Unnamed: 0,Sequence,Chromosome,Position
0,GCCTCACTCTGTCACCC,chr10,61207-61224(+)
1,CACTCTGTCACCCAGGT,chr10,61211-61228(+)
2,TTGAGCCCAGGAGCTTG,chr10,61265-61282(-)
3,TACTTAGGAGGCTGAGG,chr10,61294-61311(-)
4,AGCTACTTAGGAGGCTG,chr10,61297-61314(-)


In [4]:
len(dups) #Total number of sequences

37931217

In [5]:
#Grouping and checking the chromosome distribution of each sequence
data2 = dups.groupby(['Sequence'])['Chromosome'].unique()
data2

#There are some sequences that are present on multiple chromosomes.

Sequence
AAAAAAAAAACCGCACG                                               [chr2]
AAAAAAAAAACCGGTCC                                               [chrY]
AAAAAAAAAAGACCCGG                                               [chrX]
AAAAAAAAAAGGAGCCG                                               [chr9]
AAAAAAAAAAGGCGAGG                                              [chr19]
AAAAAAAAAAGGGAGCG                                               [chr1]
AAAAAAAAAAGGGCAGC                                               [chr4]
AAAAAAAAACAGCGGCC                                               [chr2]
AAAAAAAAACAGCTGGC                                              [chr17]
AAAAAAAAACATGGCCC                                              [chr22]
AAAAAAAAACCGCACTG                                               [chr1]
AAAAAAAAACCGCGCAA                                               [chr4]
AAAAAAAAACCGGTCCT                                               [chrY]
AAAAAAAAACTCGCCTG                                               [chr

In [6]:
print ("Dups : {}".format(len(dups)))
print ("Data2 : {}".format(len(data2)))

Dups : 37931217
Data2 : 2450798


Below we remove those duplicates that are spread over multiple chromosomes.

In [7]:
more_than_one = [len(x)!=1 for x in data2.values]
mult_chrom = data2.index[more_than_one].tolist()
print ("Length of more_than_one : {}".format(len(more_than_one)))
print ("Length of mult_chrom : {}".format(len(mult_chrom)))
mult_chrom[:10]

Length of more_than_one : 2450798
Length of mult_chrom : 57610


['AAAAAAAAAGCCAGGCA',
 'AAAAAAAAAGCCGGGCA',
 'AAAAAAAAAGCCGGGTG',
 'AAAAAAAAAGCTGGGCA',
 'AAAAAAAAAGGCTGGGG',
 'AAAAAAAAATCCCTGCG',
 'AAAAAAAAGAGGAGGGC',
 'AAAAAAAAGGCCAGGCA',
 'AAAAAAAAGGCCGGGCA',
 'AAAAAAAAGGCTGGGCA']

In [8]:
dups_reduced = dups.mask(dups.Sequence.isin(mult_chrom))


In [9]:
dups_reduced.dropna(how='any',inplace=True)
dups_reduced

Unnamed: 0,Sequence,Chromosome,Position
1213,TTCAGCTTCCAGCTCCC,chr10,123165-123182(+)
1216,TTCAGCTTCCAGCTCCC,chr10,123185-123202(+)
1252,CTCAGGGTGGAGGCTCA,chr10,125637-125654(-)
1253,GCTCAGGGTGGAGGCTC,chr10,125638-125655(-)
1254,CTGGGCTGAGCTCAGGG,chr10,125647-125664(-)
1255,GCTCTGGGCTGAGCTCA,chr10,125650-125667(-)
1256,AGCTCTGGGCTGAGCTC,chr10,125651-125668(-)
1257,CTCAGGGTGGAGGCTCA,chr10,125673-125690(-)
1258,GCTCAGGGTGGAGGCTC,chr10,125674-125691(-)
1259,CTGGGCTGAGCTCAGGG,chr10,125683-125700(-)


Saving the sequences that are present only on one chromosome.

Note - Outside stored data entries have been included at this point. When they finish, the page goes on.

(* ===== verification/Etcd.v ===== *)
(** * The coordination store and its clients

    cluster/etcd_client.cpp and cluster/http_etcd_client.cpp. [InMemoryEtcdClient] keeps
    keys with revisions and leases and queues an event for every watcher of a changed
    key; a dispatcher delivers them one at a time. Each call, each delivery and each
    round of the lease sweeper holds the mutex and is one step; time is an argument, in
    milliseconds. The
    order in which a hash map is iterated is that of [elements]; no theorem depends on it.
    The revision and the two counters are not wrapped at 64 bits.

    The clients of a real etcd send the same operations over HTTP or gRPC. Of them the
    parts that compute are here: the end of a prefix range, base64, the diff of the
    polling watcher, and the request that [GrpcEtcdClient] sends to keep a lease alive. *)

From S2P Require Import Prelude Mtls.
From Stdlib Require Import ZArith Lia.
From stdpp Require Import sorting.

Open Scope Z_scope.

Module Etcd.

#[local] Notation str := Mtls.str.

Definition kNoLease : Z := 0.

Record KeyValue := mkKV { key : bytes; value : bytes; mod_revision : Z; create_revision : Z; lease : Z }.
Definition no_kv : KeyValue := mkKV [] [] 0 0 kNoLease.

Inductive WatchEventType := kPut | kDelete.
Record WatchEvent := mkEvent { type : WatchEventType; kv : KeyValue; prev_kv : KeyValue }.

Record Lease := mkLease { ttl_seconds : Z; deadline : Z }.

Record Client := mkClient {
  revision_ : Z; kvs_ : gmap bytes KeyValue; leases_ : gmap Z Lease; watchers_ : gmap Z bytes;
  next_lease_ : Z; next_watch_ : Z; dispatch_q_ : list (Z * WatchEvent) }.

Definition new_client : Client := mkClient 0 ∅ ∅ ∅ 1 1 [].

Definition set_kvs (r : Z) (m : gmap bytes KeyValue) (c : Client) : Client :=
  mkClient r m (leases_ c) (watchers_ c) (next_lease_ c) (next_watch_ c) (dispatch_q_ c).
Definition set_leases (l : gmap Z Lease) (c : Client) : Client :=
  mkClient (revision_ c) (kvs_ c) l (watchers_ c) (next_lease_ c) (next_watch_ c) (dispatch_q_ c).

(** [key.rfind(prefix, 0) == 0]. *)
Definition has_prefix (p k : bytes) : bool := bool_decide (p `prefix_of` k).

(** The watchers of a key. *)
Definition watching (k : bytes) (w : gmap Z bytes) : list Z :=
  elements (dom (filter (fun e => has_prefix e.2 k = true) w)).

Definition NotifyLocked (ev : WatchEvent) (c : Client) : Client :=
  mkClient (revision_ c) (kvs_ c) (leases_ c) (watchers_ c) (next_lease_ c) (next_watch_ c)
    (dispatch_q_ c ++ ((fun id => (id, ev)) <$> watching (key (kv ev)) (watchers_ c))).

(** One round of [DispatchLoop]: the delivery, if the watcher is still there. *)
Definition Dispatch (c : Client) : option (Z * WatchEvent) * Client :=
  match dispatch_q_ c with
  | [] => (None, c)
  | (h, ev) :: q =>
      let c1 := mkClient (revision_ c) (kvs_ c) (leases_ c) (watchers_ c) (next_lease_ c) (next_watch_ c) q in
      (match watchers_ c !! h with None => None | Some _ => Some (h, ev) end, c1)
  end.

(** ** Keys *)

Definition Put (k v : bytes) (l : Z) (c : Client) : option Z * Client :=
  if negb (l =? kNoLease) && bool_decide (leases_ c !! l = None) then (None, c)
  else
    let rev := revision_ c + 1 in
    let prev := kvs_ c !! k in
    let cur := mkKV k v rev (match prev with Some p => create_revision p | None => rev end) l in
    (Some rev, NotifyLocked (mkEvent kPut cur (default no_kv prev)) (set_kvs rev (<[k := cur]> (kvs_ c)) c)).

Definition Get (k : bytes) (c : Client) : option KeyValue := kvs_ c !! k.

Definition key_le (a b : KeyValue) : Prop := ble (key a) (key b) = true.
#[global] Instance key_le_dec : RelDecision key_le.
Proof. unfold RelDecision, key_le. apply _. Defined.

Definition GetPrefix (p : bytes) (c : Client) : list KeyValue :=
  merge_sort key_le (snd <$> map_to_list (filter (fun e => has_prefix p e.1 = true) (kvs_ c))).

Definition Delete (k : bytes) (c : Client) : bool * Client :=
  match kvs_ c !! k with
  | None => (false, c)
  | Some x => (true, let c1 := NotifyLocked (mkEvent kDelete x x) c in set_kvs (revision_ c1 + 1) (delete k (kvs_ c1)) c1)
  end.

Definition PutIfRevision (k v : bytes) (expected_rev l : Z) (c : Client) : option Z * Client :=
  let prev := kvs_ c !! k in
  let actual := match prev with None => 0 | Some p => mod_revision p end in
  if negb (actual =? expected_rev) then (None, c)
  else if negb (l =? kNoLease) && bool_decide (leases_ c !! l = None) then (None, c)
  else
    let rev := revision_ c + 1 in
    let cur := mkKV k v rev (match prev with Some p => create_revision p | None => rev end) l in
    (Some rev, NotifyLocked (mkEvent kPut cur (default no_kv prev)) (set_kvs rev (<[k := cur]> (kvs_ c)) c)).

(** ** Leases *)

(** One key of an expiring lease. *)
Definition drop_key (c : Client) (x : KeyValue) : Client :=
  let c1 := NotifyLocked (mkEvent kDelete x x) c in set_kvs (revision_ c1) (delete (key x) (kvs_ c1)) c1.

Definition bound_to (l : Z) (m : gmap bytes KeyValue) : list KeyValue :=
  snd <$> map_to_list (filter (fun e => lease e.2 = l) m).

Definition ExpireLeaseLocked (l : Z) (c : Client) : Client :=
  let c1 := fold_left drop_key (bound_to l (kvs_ c)) c in set_leases (delete l (leases_ c1)) c1.

(** One round of [SweeperLoop]. *)
Definition Sweep (now : Z) (c : Client) : Client :=
  let expired := elements (dom (filter (fun e => deadline e.2 <= now) (leases_ c))) in
  fold_left (fun c l => ExpireLeaseLocked l c) expired c.

Definition LeaseGrant (now ttl : Z) (c : Client) : Z * Client :=
  let l := next_lease_ c in
  (l, mkClient (revision_ c) (kvs_ c) (<[l := mkLease ttl (now + 1000 * ttl)]> (leases_ c)) (watchers_ c) (l + 1) (next_watch_ c) (dispatch_q_ c)).

Definition LeaseKeepAlive (now l : Z) (c : Client) : bool * Client :=
  match leases_ c !! l with
  | None => (false, c)
  | Some x => (true, set_leases (<[l := mkLease (ttl_seconds x) (now + 1000 * ttl_seconds x)]> (leases_ c)) c)
  end.

Definition LeaseRevoke (l : Z) (c : Client) : bool * Client :=
  match leases_ c !! l with None => (false, c) | Some _ => (true, ExpireLeaseLocked l c) end.

Definition LeaseTTLRemaining (now l : Z) (c : Client) : Z :=
  match leases_ c !! l with
  | None => 0
  | Some x => if deadline x <=? now then 0 else u32 ((deadline x - now) / 1000)
  end.

(** ** Watches *)

Definition WatchPrefix (p : bytes) (c : Client) : Z * Client :=
  let h := next_watch_ c in
  (h, mkClient (revision_ c) (kvs_ c) (leases_ c) (<[h := p]> (watchers_ c)) (next_lease_ c) (h + 1) (dispatch_q_ c)).

Definition Unwatch (h : Z) (c : Client) : Client :=
  mkClient (revision_ c) (kvs_ c) (leases_ c) (delete h (watchers_ c)) (next_lease_ c) (next_watch_ c) (dispatch_q_ c).

(** ** Runs *)

Inductive op :=
| OPut (k v : bytes) (l : Z) | ODelete (k : bytes) | OPutIf (k v : bytes) (rev l : Z)
| OGrant (now ttl : Z) | OKeepAlive (now l : Z) | ORevoke (l : Z) | OSweep (now : Z)
| OWatch (p : bytes) | OUnwatch (h : Z) | ODispatch.

Definition step (o : op) (c : Client) : option (Z * WatchEvent) * Client :=
  match o with
  | OPut k v l => (None, (Put k v l c).2)
  | ODelete k => (None, (Delete k c).2)
  | OPutIf k v rev l => (None, (PutIfRevision k v rev l c).2)
  | OGrant now ttl => (None, (LeaseGrant now ttl c).2)
  | OKeepAlive now l => (None, (LeaseKeepAlive now l c).2)
  | ORevoke l => (None, (LeaseRevoke l c).2)
  | OSweep now => (None, Sweep now c)
  | OWatch p => (None, (WatchPrefix p c).2)
  | OUnwatch h => (None, Unwatch h c)
  | ODispatch => Dispatch c
  end.

(** The deliveries of a run, and the state after it. *)
Fixpoint run (os : list op) (c : Client) : list (Z * WatchEvent) * Client :=
  match os with
  | [] => ([], c)
  | o :: os => let '(d, c1) := step o c in let '(ds, c2) := run os c1 in (option_list d ++ ds, c2)
  end.

(** ** What a watcher sees *)

(** The table a watcher keeps: a put stores, a deletion removes. *)
Definition apply_event (m : gmap bytes KeyValue) (ev : WatchEvent) : gmap bytes KeyValue :=
  match type ev with kPut => <[key (kv ev) := kv ev]> m | kDelete => delete (key (kv ev)) m end.

Definition under (p : bytes) (m : gmap bytes KeyValue) : gmap bytes KeyValue :=
  filter (fun e => has_prefix p e.1 = true) m.

Definition events_of (h : Z) (l : list (Z * WatchEvent)) : list WatchEvent :=
  snd <$> filter (fun e => e.1 = h) l.

Lemma events_of_app h l1 l2 : events_of h (l1 ++ l2) = events_of h l1 ++ events_of h l2.
Proof. unfold events_of. by rewrite filter_app, fmap_app. Qed.

Lemma filter_eq_NoDup (h : Z) l : NoDup l -> filter (fun x => x = h) l = if decide (h ∈ l) then [h] else [].
Proof.
  induction 1 as [|x l Hx ND IH]; [done|]. rewrite filter_cons. destruct (decide (x = h)) as [->|N].
  - rewrite IH, decide_False, decide_True by (done || by left). done.
  - rewrite IH. destruct (decide (h ∈ l)) as [I|I].
    + rewrite decide_True by (by right). done.
    + rewrite decide_False; [done|]. by intros [?|?]%elem_of_cons.
Qed.

Lemma events_of_watching h ev k w :
  events_of h ((fun id => (id, ev)) <$> watching k w) =
  match w !! h with Some p => if has_prefix p k then [ev] else [] | None => [] end.
Proof.
  assert (forall l, events_of h ((fun id => (id, ev)) <$> l) = (fun _ => ev) <$> filter (fun x => x = h) l) as ->.
  { intros l. unfold events_of. induction l as [|x l IH]; [done|].
    rewrite fmap_cons, !filter_cons. simpl. case_decide; [|done]. rewrite !fmap_cons. by f_equal. }
  unfold watching. rewrite filter_eq_NoDup by apply NoDup_elements.
  destruct (w !! h) as [p|] eqn:E.
  - destruct (has_prefix p k) eqn:P.
    + rewrite decide_True; [done|]. apply elem_of_elements, elem_of_dom. exists p. by apply map_lookup_filter_Some.
    + rewrite decide_False; [done|]. rewrite elem_of_elements, elem_of_dom. intros [q [Q1 Q2]%map_lookup_filter_Some].
      simpl in Q2. congruence.
  - rewrite decide_False; [done|]. rewrite elem_of_elements, elem_of_dom. intros [q [Q1 _]%map_lookup_filter_Some]. congruence.
Qed.

Lemma under_insert p k x m :
  under p (<[k := x]> m) = if has_prefix p k then <[k := x]> (under p m) else under p m.
Proof.
  unfold under. destruct (has_prefix p k) eqn:E.
  - by rewrite map_filter_insert_True.
  - rewrite map_filter_insert_not'; [done|simpl; by rewrite E|]. intros y _. simpl. by rewrite E.
Qed.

This will be used for further analysis in the next notebook.

In [10]:
file_path = "/home/user/Desktop/nt_17/dup_uni/"
filename = file_path+"dup_with_one_chrom.fa"
dups_reduced.to_csv(filename,header=None,index=None,sep='\t')

In [11]:
#Rechecking again to make sure that only sequences which are present on only one chromosome are retained.
data3 = dups_reduced.groupby(['Sequence'])['Chromosome'].unique().value_counts()

In [12]:
data3

[chr1]     223529
[chr2]     205628
[chr7]     205385
[chrX]     163933
[chr16]    149186
[chr9]     139911
[chrY]     134147
[chr17]    132270
[chr10]    132063
[chr15]    128045
[chr5]      91732
[chr19]     91191
[chr11]     79899
[chr8]      75362
[chr6]      74067
[chr22]     66408
[chr12]     59395
[chr3]      58371
[chr4]      56389
[chr14]     35102
[chr13]     33237
[chr20]     28389
[chr18]     18848
[chr21]     10701
Name: Chromosome, dtype: int64

As can be seen above we only have sequences that present only one chromosome. We don't have any sequences that are [chr1][chr3]...etc. Also we now have a count of how many sequences are present on each chromosome.